▶ _Task brief_: Tally the lines of the listing that contain the word "unfold", then give the total and nothing else.

▶ _Excerpted records_:
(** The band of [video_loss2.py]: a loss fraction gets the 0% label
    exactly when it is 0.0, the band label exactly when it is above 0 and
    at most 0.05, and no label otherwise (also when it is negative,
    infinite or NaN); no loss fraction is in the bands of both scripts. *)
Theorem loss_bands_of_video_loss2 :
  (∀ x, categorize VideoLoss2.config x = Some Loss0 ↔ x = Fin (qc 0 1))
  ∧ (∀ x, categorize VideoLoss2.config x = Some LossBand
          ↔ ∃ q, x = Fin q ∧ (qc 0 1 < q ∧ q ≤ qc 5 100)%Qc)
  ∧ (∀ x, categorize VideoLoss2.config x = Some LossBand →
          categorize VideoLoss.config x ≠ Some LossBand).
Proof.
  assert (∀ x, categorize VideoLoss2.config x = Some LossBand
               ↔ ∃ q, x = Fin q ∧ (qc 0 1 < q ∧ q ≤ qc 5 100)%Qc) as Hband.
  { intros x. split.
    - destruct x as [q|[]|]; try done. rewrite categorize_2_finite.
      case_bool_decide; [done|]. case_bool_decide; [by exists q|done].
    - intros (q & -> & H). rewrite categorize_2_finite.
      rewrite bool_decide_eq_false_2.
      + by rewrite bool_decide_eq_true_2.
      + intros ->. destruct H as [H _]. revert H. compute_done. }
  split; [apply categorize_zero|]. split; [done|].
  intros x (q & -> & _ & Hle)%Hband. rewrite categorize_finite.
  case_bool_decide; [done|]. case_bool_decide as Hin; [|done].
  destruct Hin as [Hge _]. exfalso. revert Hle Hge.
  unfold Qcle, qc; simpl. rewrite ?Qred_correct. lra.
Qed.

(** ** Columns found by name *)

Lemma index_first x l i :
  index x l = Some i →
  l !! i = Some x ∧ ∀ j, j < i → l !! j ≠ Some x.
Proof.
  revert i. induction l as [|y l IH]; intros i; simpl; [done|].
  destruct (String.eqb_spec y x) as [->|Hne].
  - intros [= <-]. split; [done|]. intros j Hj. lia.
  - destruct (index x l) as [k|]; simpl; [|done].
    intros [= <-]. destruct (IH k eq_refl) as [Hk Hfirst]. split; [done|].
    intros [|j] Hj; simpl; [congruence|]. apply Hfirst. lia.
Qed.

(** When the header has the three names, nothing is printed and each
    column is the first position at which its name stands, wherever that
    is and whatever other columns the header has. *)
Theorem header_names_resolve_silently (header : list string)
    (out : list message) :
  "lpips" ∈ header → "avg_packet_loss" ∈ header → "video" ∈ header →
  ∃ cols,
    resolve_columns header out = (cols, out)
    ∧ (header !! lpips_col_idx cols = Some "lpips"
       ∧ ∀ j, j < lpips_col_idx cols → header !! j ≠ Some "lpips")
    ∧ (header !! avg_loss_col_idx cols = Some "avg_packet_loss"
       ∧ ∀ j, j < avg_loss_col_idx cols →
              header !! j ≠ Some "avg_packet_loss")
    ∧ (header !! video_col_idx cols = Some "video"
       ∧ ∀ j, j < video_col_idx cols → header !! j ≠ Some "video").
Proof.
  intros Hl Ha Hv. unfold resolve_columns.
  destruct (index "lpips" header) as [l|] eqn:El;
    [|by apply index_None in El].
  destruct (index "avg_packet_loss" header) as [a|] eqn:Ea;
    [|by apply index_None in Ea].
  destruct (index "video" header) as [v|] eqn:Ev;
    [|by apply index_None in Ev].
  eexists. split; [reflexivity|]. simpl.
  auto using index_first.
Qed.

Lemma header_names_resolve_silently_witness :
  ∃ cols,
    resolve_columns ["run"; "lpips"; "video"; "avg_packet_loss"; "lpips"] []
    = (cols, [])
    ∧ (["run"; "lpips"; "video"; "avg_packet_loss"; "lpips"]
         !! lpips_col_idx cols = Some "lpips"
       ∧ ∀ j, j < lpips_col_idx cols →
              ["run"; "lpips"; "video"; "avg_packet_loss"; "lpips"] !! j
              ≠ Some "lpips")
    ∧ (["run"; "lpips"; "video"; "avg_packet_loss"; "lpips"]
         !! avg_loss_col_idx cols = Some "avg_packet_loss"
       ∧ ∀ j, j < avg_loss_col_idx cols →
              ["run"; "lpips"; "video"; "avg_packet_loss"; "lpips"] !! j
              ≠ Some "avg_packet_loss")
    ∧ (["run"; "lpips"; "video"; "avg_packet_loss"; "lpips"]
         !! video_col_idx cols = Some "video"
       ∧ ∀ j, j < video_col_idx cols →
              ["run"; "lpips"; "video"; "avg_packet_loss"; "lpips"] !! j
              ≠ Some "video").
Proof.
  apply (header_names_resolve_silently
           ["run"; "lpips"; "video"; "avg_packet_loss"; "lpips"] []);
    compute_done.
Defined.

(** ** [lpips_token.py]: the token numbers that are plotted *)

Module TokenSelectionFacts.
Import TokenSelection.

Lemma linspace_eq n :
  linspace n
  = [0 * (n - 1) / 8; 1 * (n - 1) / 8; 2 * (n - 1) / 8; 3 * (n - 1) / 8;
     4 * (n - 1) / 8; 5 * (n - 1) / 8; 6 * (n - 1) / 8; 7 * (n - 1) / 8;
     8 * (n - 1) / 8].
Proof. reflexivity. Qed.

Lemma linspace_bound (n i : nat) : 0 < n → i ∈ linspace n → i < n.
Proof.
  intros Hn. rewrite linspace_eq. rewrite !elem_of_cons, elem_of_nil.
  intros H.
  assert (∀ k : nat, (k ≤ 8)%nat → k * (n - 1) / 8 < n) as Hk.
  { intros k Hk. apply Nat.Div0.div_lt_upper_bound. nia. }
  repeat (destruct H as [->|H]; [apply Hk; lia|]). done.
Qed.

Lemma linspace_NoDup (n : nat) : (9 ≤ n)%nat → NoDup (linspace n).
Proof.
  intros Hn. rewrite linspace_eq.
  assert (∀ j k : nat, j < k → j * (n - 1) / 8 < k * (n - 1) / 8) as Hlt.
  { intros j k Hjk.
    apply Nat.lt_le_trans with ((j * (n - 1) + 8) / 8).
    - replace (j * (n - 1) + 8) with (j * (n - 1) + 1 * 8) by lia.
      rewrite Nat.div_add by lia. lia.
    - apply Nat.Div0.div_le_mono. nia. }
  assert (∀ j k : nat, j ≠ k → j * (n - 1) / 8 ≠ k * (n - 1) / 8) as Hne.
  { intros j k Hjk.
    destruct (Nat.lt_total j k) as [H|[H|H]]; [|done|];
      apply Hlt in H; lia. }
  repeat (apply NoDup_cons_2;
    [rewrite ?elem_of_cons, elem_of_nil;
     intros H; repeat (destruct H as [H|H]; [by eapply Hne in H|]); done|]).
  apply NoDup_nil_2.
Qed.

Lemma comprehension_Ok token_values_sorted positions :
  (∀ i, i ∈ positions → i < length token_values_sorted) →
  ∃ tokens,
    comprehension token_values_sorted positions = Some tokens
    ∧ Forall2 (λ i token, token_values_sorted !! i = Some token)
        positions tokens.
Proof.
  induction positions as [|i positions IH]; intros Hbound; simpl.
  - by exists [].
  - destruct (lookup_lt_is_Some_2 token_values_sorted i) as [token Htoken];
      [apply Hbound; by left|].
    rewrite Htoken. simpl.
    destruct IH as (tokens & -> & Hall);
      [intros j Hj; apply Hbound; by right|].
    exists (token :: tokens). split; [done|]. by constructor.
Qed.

▶ _Exercise output_: 2